The move raises questions over conflicts with existing customers that might be designing similar products. But Berkel said that's not an issue for Nurlogic. "I think we'll have enough of a differentiated product line that there wouldn't be a direct competition situation," she said. Even so, she said the company is just now getting the word out to its customers.
Other IP houses are headed down the same path. Zarko Nozica, vice president of applications engineering for IP vendor Leda Systems Inc. (San Jose, Calif.), said the his company is making an effort to provide more domain IP, which he called "large blocks of complex functions for certain applications."
Like its competitor Nurlogic, Leda is looking beyond providing discrete circuitry. While it has a wide selection of analog and mixed-signal circuitry the company has some 50 phase-locked loops (PLLs) in its portfolio it's now looking for ways to combine and characterize its various D/A and A/D converters, PLLs and voltage regulators for specific applications, such as Bluetooth, Nozica said.
One of the most active areas for the IP trade, whether for individual building blocks or fully functional devices, is chip-to-chip interfaces. IP suppliers have traditionally been a source of delay-locked loops and PLLs, but more often they combine this expertise with emerging interface technologies like HyperTransport, low-voltage differential signaling and Infiniband, among others, according to several IP vendors interviewed.
Even the telecom market downturn has not dampened business conditions for IP vendors. The exhibition hall at a recent UMC technology conference here was abuzz with engineers sashaying among different IP vendors' booths, passing business cards and asking pointed questions.
"Business is incredible," said Nozica, who found himself constantly torn between greeting customers and answering questions from this reporter.
"We're swamped," agreed Nurlogic's Berkel. The privately owned company has been growing more than twofold every year, and expects to do the same this year, she said.

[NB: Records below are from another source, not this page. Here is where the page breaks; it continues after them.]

(** ** The laws *)

(** What the table holds: number, element and bufferevent of each entry. *)
Abbreviation item := (Z * Z * Z)%type (only parsing).
Definition num (e : item) : Z := e.1.1.
Definition loc (e : item) : Z := e.1.2.
Definition val (e : item) : Z := e.2.
Lemma int_key_inj a b : 0 <= a <= INT_MAX -> 0 <= b <= INT_MAX -> int_key a = int_key b -> a = b.
Proof.
  intros Ha Hb E. unfold int_key in E. apply (f_equal le_val) in E. rewrite !le_val_bytes in E.
  unfold INT_MAX in *. rewrite !u32_small in E by lia. change (256 ^ Z.of_nat 4) with 4294967296 in E.
  rewrite !Z.mod_small in E by lia. done.
Qed.
Lemma int_key_len a : len (int_key a) = 4.
Proof. unfold int_key. by rewrite length_le_bytes. Qed.

(** The invariant looks at the elements of the table only. *)
Lemma inv_heap s ls m : inv s ls -> (forall l, l ∈ ls -> m !! l = ut_hs s !! l) -> inv (set_hs m s) ls.
Proof.
  intros (Hnd & Hsm & Hel & Hf) Hm.
  assert (forall l, l ∈ ls -> stat m l = stat (ut_hs s) l) as Hst by (intros l Hl; unfold stat; by rewrite Hm).
  split; [done | ]. split; [done | ]. split; [intros l Hl; unfold elem_ok; cbn; rewrite Hst by done; by apply Hel | ].
  destruct s as [h o m0 n]. cbn in *. destruct h as [l0 | ], o as [t | ]; try done.
  destruct Hf as (bs & k & (T1 & T2 & T3 & T4 & T5 & T6) & Hp & Hds & Hrest). exists bs, k. split; [ | split; [done | split; [ | done]]].
  - repeat (split; [done | ]). split; [ | done]. apply (buckets_ok_ext m0); [ | | done]; intros l Hl; rewrite Hp in Hl.
    + unfold bkt_links. by rewrite Hm.
    + by apply Hst.
  - eapply dseg_ext; [ | exact Hds]. intros l Hl. unfold app_links. by rewrite Hm.
Qed.
Lemma rep_heap s d m : rep s d -> (forall l, l ∈ d.*2 -> m !! l = ut_hs s !! l) -> rep (set_hs m s) d.
Proof.
  intros (Hi & Hk & Hnd) Hm. split; [by apply inv_heap | ]. split; [ | done]. cbn.
  rewrite Forall_forall in Hk |- *. intros e He. unfold key_at. rewrite Hm by (by apply list_elem_of_fmap_2). by apply Hk.
Qed.

Definition dict_of (es : list item) : list (bytes * Z) := map (fun e => (int_key (num e), loc e)) es.
Definition map_of (es : list item) : gmap Z Z := list_to_map (map (fun e => (num e, val e)) es).

(** The number is that of the entry at the element, which is not beyond the last
    allocation. *)
Definition items_ok (t : requests) (es : list item) : Prop :=
  Forall (fun e => 0 <= num e <= INT_MAX /\ loc e < brk t /\ entries t !! loc e = Some (Entry (num e) (val e))) es.
Definition ut_items (t : requests) (es : list item) : Prop :=
  NoDup (map num es) /\ rep (uts t) (dict_of es) /\ ut_young (uts t) /\ items_ok t es.
Definition ut_holds (t : requests) (m : gmap Z Z) : Prop := exists es, m = map_of es /\ ut_items t es.
Arguments dict_of : simpl never.
Arguments map_of : simpl never.
Lemma dict_of_cons e es : dict_of (e :: es) = (int_key (num e), loc e) :: dict_of es.
Proof. done. Qed.
Lemma map_of_cons e es : map_of (e :: es) = <[num e := val e]> (map_of es).
Proof. done. Qed.
Lemma nums_of es : (map (fun e => (num e, val e)) es).*1 = map num es.
Proof. induction es; [done | ]. cbn. by f_equal. Qed.
Lemma keys_of es k : Forall (fun e => 0 <= num e <= INT_MAX) es -> 0 <= k <= INT_MAX ->
  int_key k ∈ (dict_of es).*1 -> k ∈ map num es.
Proof.
  intros He Hk. induction He as [ | e es Hn _ IH]; [by intros ?%elem_of_nil | ]. rewrite dict_of_cons, fmap_cons. cbn [fst map].
  intros [E | Hin]%elem_of_cons; [ | right; auto]. apply int_key_inj in E as ->; [left | done | done].
Qed.
Lemma locs_of es : (dict_of es).*2 = map loc es.
Proof. induction es; [done | ]. rewrite dict_of_cons, fmap_cons. cbn. by f_equal. Qed.
(* ===== verification/Echo.v ===== *)
(** * The echo servers on libevent: [client_server/tcp/src/server.c] and the proxy
    [client_server/uthash/src/server.c]

    Both are callbacks run by libevent's loop.  libevent is not part of the
    repository: its buffers are an interface ([BufferEvents] with the documented
    laws), the callbacks it runs are a list of events.  The proxy uses its request
    table through the interface [IntTable], which the model of uthash satisfies. *)
From S2P Require Import Prelude CLib Bytes Sys Clients UtHashProof UtHashSpec IntTable.

Module Echo.
Import Clients.

(** ** Interfaces *)

(** The two buffers of each connection.  [output] is everything that was added to
    the output buffer, whether or not it has been sent.  [arrive] is the network. *)
Class BufferEvents (W : Type) := {
  input : W -> Z -> bytes;
  output : W -> Z -> bytes;
  arrive : Z -> bytes -> W -> W;
  evbuffer_add_buffer : Z -> W -> W;  (* from the input to the output of one connection *)
  evbuffer_remove : Z -> nat -> W -> bytes * W;  (* at most n bytes of the input *)
  evbuffer_add : Z -> bytes -> W -> Z * W;  (* to the output; a negative value is a failure *)
  bufferevent_free : Z -> W -> W
}.
Class BufferEventLaws (W : Type) `{BufferEvents W} := {
  input_arrive w b d b' : input (arrive b d w) b' = if decide (b = b') then input w b' ++ d else input w b';
  output_arrive w b d b' : output (arrive b d w) b' = output w b';
  input_move w b b' : input (evbuffer_add_buffer b w) b' = if decide (b = b') then [] else input w b';
  output_move w b b' :
    output (evbuffer_add_buffer b w) b' = if decide (b = b') then output w b' ++ input w b' else output w b';
  remove_bytes w b n : fst (evbuffer_remove b n w) = take n (input w b);
  input_remove w b n b' :
    input (snd (evbuffer_remove b n w)) b' = if decide (b = b') then drop n (input w b') else input w b';
  output_remove w b n b' : output (snd (evbuffer_remove b n w)) b' = output w b';
  input_add w b d b' : input (snd (evbuffer_add b d w)) b' = input w b';
  output_add w b d b' :
    0 <= fst (evbuffer_add b d w) ->
    output (snd (evbuffer_add b d w)) b' = if decide (b = b') then output w b' ++ d else output w b';
  output_free w b b' : b <> b' -> output (bufferevent_free b w) b' = output w b';
  input_free w b b' : b <> b' -> input (bufferevent_free b w) b' = input w b'
}.
(* ===== verification/CppSort.v ===== *)
(** * Sorting and searching in C++: [c++/src/sorting.cpp], [c++/src/searching.cpp]

    Arrays are lists of [int] values with bounds; a loop counter [i < n] of type
    [int] cannot overflow.  The three quadratic sorts equal the reference
    [merge_sort] of the library; [merge_sort] and [quick_sort] of the program do
    not work, which is stated too.  Searches on sorted arrays: the linear and
    the binary search are right, the interpolation search divides by zero. *)
From Stdlib Require Import Permutation.
From stdpp Require Import sorting.
From S2P Require Import Prelude CLib.

Module CppSort.

(** ** [sorting.cpp] *)
Definition swap (a : list Z) (i j : Z) : outcome (list Z) :=
  let! c := rd a i in
  let! d := rd a j in
  let! a := wr a i d in
  wr a j c.

(** [for (int j = i+1; j < n; j++)] of bubble_sort; [fuel] is [n - j]. *)
Fixpoint bubble_inner (a : list Z) (fuel : nat) (i j : Z) : outcome (list Z) :=
  match fuel with
  | O => Ok a
  | S fuel =>
      let! x := rd a j in
      let! y := rd a i in
      let! a := if x <? y then swap a i j else Ok a in
      bubble_inner a fuel i (j + 1)
  end.
(** [for (int i = 0; i < n-1; i++)]; [fuel] is [n - 1 - i]. *)
Fixpoint bubble_outer (a : list Z) (fuel : nat) (i n : Z) : outcome (list Z) :=
  match fuel with
  | O => Ok a
  | S fuel =>
      let! a := bubble_inner a (Z.to_nat (n - (i + 1))) i (i + 1) in
      bubble_outer a fuel (i + 1) n
  end.
Definition bubble_sort (a : list Z) (n : Z) : outcome (list Z) := bubble_outer a (Z.to_nat (n - 1)) 0 n.
(** ** The tower of Hanoi *)
(** The disks [n], ..., 0, the largest at the bottom. *)
Fixpoint disks (n : nat) : list Z := match n with O => [0] | S m => Z.of_nat n :: disks m end.
Definition tower (l : list Z) : Prop := StronglySorted Z.gt l.
(** A legal move: each stack decreases upwards and the disk is on top of its goal. *)
Definition legal (e : event) : Prop :=
  match e with
  | Said _ => False
  | Moved s => tower (from_ s).2 /\ tower (to_ s).2 /\ tower (other_ s).2 /\ last (to_ s).2 = Some (moved s)
  end.
Lemma disks_length n : length (disks n) = S n.
Proof. induction n as [ | n IH]; [done | ]. cbn [disks length]. by rewrite IH. Qed.
Lemma tower_prefix l l' : tower (l ++ l') -> tower l.
Proof. apply StronglySorted_app_1_l. Qed.
Lemma tower_under l n : tower (l ++ disks (S n)) -> tower (l ++ disks n).
Proof.
  unfold tower. cbn [disks]. rewrite !StronglySorted_app. intros (H1 & H2 & H3).
  apply StronglySorted_inv in H3 as [H3 _]. repeat split; try done. intros x y Hx Hy. apply H1; [done | by right].
Qed.
Lemma tower_put l n : tower (l ++ disks (S n)) -> tower (l ++ [Z.of_nat (S n)]).
Proof.
  change (disks (S n)) with ([Z.of_nat (S n)] ++ disks n). rewrite app_assoc. apply tower_prefix.
Qed.
Lemma transfer_ok c1 i1 l1 s1 c2 i2 l2 s2 v :
  is_stack c1 i1 (l1 ++ [v]) s1 -> is_stack c2 i2 l2 s2 -> len l2 < c2 ->
  exists s1' s2', transfer s1 s2 = Ok ([], s1', s2', v) /\ is_stack c1 i1 l1 s1' /\ is_stack c2 i2 (l2 ++ [v]) s2'.
Proof.
  intros H1 H2 Hc. unfold transfer. destruct (pop_ok _ _ _ _ _ H1) as (s1' & -> & H1'). rewrite obind_ok.
  destruct (push_ok _ _ _ _ v H2) as (s2' & -> & H2'). rewrite (proj2 (Z.eqb_neq _ _)) in H2' |- * by lia.
  by exists s1', s2'.
Qed.
Lemma report_ok d c1 c2 c3 i1 i2 i3 l1 l2 l3 s1 s2 s3 :
  is_stack c1 (Some i1) l1 s1 -> is_stack c2 (Some i2) l2 s2 -> is_stack c3 (Some i3) l3 s3 ->
  report d s1 s2 s3 = Ok (Moved (MkStep d (i1, l1) (i2, l2) (i3, l3))).
Proof.
  intros H1 H2 H3. unfold report, shown.
  rewrite (display_ok _ _ _ _ H1), (display_ok _ _ _ _ H2), (display_ok _ _ _ _ H3).
  destruct H1 as (_ & _ & -> & _), H2 as (_ & _ & -> & _), H3 as (_ & _ & -> & _). done.
Qed.
Lemma move_disk_ok n : forall fuel c1 c2 c3 i1 i2 i3 l1 l2 l3 s1 s2 s3, (n <= fuel)%nat ->
  is_stack c1 (Some i1) (l1 ++ disks n) s1 -> is_stack c2 (Some i2) l2 s2 -> is_stack c3 (Some i3) l3 s3 ->
  tower (l1 ++ disks n) -> tower (l2 ++ disks n) -> tower (l3 ++ disks n) ->
  len l2 + Z.of_nat n + 1 <= c2 -> len l3 + Z.of_nat n <= c3 ->
  exists es s1' s2' s3', move_disk fuel (Z.of_nat n) s1 s2 s3 = Ok (es, s1', s2', s3') /\
    is_stack c1 (Some i1) l1 s1' /\ is_stack c2 (Some i2) (l2 ++ disks n) s2' /\ is_stack c3 (Some i3) l3 s3' /\
    Forall legal es /\ len es = 2 ^ (Z.of_nat n + 1) - 1.
Proof.
  induction n as [ | n IH]; intros fuel c1 c2 c3 i1 i2 i3 l1 l2 l3 s1 s2 s3 Hf H1 H2 H3 T1 T2 T3 L2 L3.
  - destruct (transfer_ok _ _ _ _ _ _ _ _ _ H1 H2) as (s1' & s2' & E & H1' & H2'); [lia | ].
    pose proof (report_ok 0 _ _ _ _ _ _ _ _ _ _ _ _ H1' H2' H3) as Er.
    exists [Moved (MkStep 0 (i1, l1) (i2, l2 ++ [0]) (i3, l3))], s1', s2', s3.
    split. { destruct fuel; cbn [move_disk]; by rewrite Z.eqb_refl, E, obind_ok, Er. }
    repeat (split; [done | ]). split; [ | done]. apply Forall_singleton. cbn.
    repeat split; [by eapply tower_prefix | done | by eapply tower_prefix | apply last_snoc].
  - destruct fuel as [ | fuel]; [lia | ]. cbn [move_disk]. rewrite (proj2 (Z.eqb_neq _ 0)) by lia.
    replace (Z.of_nat (S n) - 1) with (Z.of_nat n) by lia.
    assert (l1 ++ disks (S n) = (l1 ++ [Z.of_nat (S n)]) ++ disks n) as E1 by (by rewrite <- app_assoc).
    assert (l2 ++ disks (S n) = (l2 ++ [Z.of_nat (S n)]) ++ disks n) as E2 by (by rewrite <- app_assoc).
    assert (len l1 + Z.of_nat n <= c1) as L1 by (apply is_stack_len in H1; rewrite length_app, disks_length in H1; lia).
    destruct (IH fuel c1 c3 c2 i1 i3 i2 (l1 ++ [Z.of_nat (S n)]) l3 l2 s1 s3 s2)
      as (es1 & s1' & s3' & s2' & -> & H1' & H3' & H2' & F1 & N1);
      [lia | by rewrite <- E1 | done | done | by rewrite <- E1 | by apply tower_under | by apply tower_under | lia | lia | ].
    rewrite obind_ok. destruct (transfer_ok _ _ _ _ _ _ _ _ _ H1' H2') as (u1 & u2 & -> & G1 & G2); [lia | ].
    rewrite obind_ok. rewrite (report_ok _ _ _ _ _ _ _ _ _ _ _ _ _ G1 G2 H3'), obind_ok.
    destruct (IH fuel c3 c2 c1 i3 i2 i1 l3 (l2 ++ [Z.of_nat (S n)]) l1 s3' u2 u1)
      as (es2 & t3 & t2 & t1 & -> & J3 & J2 & J1 & F2 & N2);
      [lia | done | done | done | by apply tower_under | by rewrite <- E2 | by apply tower_under | rewrite length_app; cbn; lia | done | ].
    rewrite obind_ok. eexists _, _, _, _. split; [done | ]. split; [done | ]. split; [by rewrite E2 | ]. split; [done | ]. split.
    + apply Forall_app. split; [done | ]. apply Forall_cons. split; [ | done]. cbn.
      repeat split; [by eapply tower_prefix | by apply tower_put | by apply tower_under | apply last_snoc].
    + rewrite !length_app. cbn [length]. rewrite Nat2Z.inj_succ, <- Z.add_1_r, Z.pow_add_r by lia. lia.
Qed.
Lemma push_all_ok cap i vs : forall l s, is_stack cap i l s -> len l + len vs <= cap ->
  exists s', push_all s vs = Ok ([], s') /\ is_stack cap i (l ++ vs) s'.
Proof.
  induction vs as [ | v vs IH]; intros l s H Hc; cbn [push_all]; cbn [length] in Hc.
  { exists s. by rewrite app_nil_r. }
  destruct (push_ok _ _ _ _ v H) as (s1 & -> & H1). rewrite (proj2 (Z.eqb_neq _ _)) in H1 |- * by lia. rewrite obind_ok.
  destruct (IH (l ++ [v]) s1 H1) as (s2 & -> & H2); [rewrite length_app; cbn; lia | ].
  exists s2. by rewrite <- app_assoc in H2.
Qed.
Lemma tower_disks n : tower (disks n).
Proof.
  assert (forall m x, x ∈ disks m -> x <= Z.of_nat m) as Hb.
  { intros m. induction m as [ | m IH]; intros x; cbn [disks].
    - intros ->%list_elem_of_singleton. lia.
    - intros [-> | Hx]%elem_of_cons; [lia | ]. specialize (IH x Hx). lia. }
  induction n as [ | n IH]; cbn [disks]; [repeat constructor | ]. constructor; [done | ].
  apply Forall_forall. intros x Hx%Hb. lia.
Qed.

John Caruso, president of Analog Integration Partners, also said there's no shortage of customer inquiries. The small Milpitas, Calif.-based company, which designs analog-to-digital interfaces for applications such as LCDs, now employs five engineers and is looking to hire another three or four in the next few months, Caruso said.
"My experience with recessions like these is that the first reaction of companies is not to lose money. Then once the situation becomes more clear, they try to drive their products to another level of sophistication," Caruso said.
That's a big reason why IP vendors say they are thriving. Another is that their business model has been given the stamp of approval from industry heavyweights. Leda counts Agilent, Conexant, LSI Logic and Ricoh as its customers.
And the projects they're being given are nontrivial. Advanced Micro Devices, for example, has tapped Nurlogic for the design of a high-speed PLL for AMD's next-generation microprocessor design, Berkel said.
It wasn't al ways easy to get such high-profile projects with top-tier chip companies. In many cases, these chip companies would request the source code so they could tailor the core for their own process technology, only to be rebuffed by IP vendors that wanted to protect themselves in case something went wrong with the design.
Companies like Nurlogic still aren't giving out their source code, but Berkel said more integrated device manufacturers are using outside foundries, which is where IP vendors are porting their designs. "We have to meet the standards of third-party foundries, and it's been validated in silicon," Berkel said.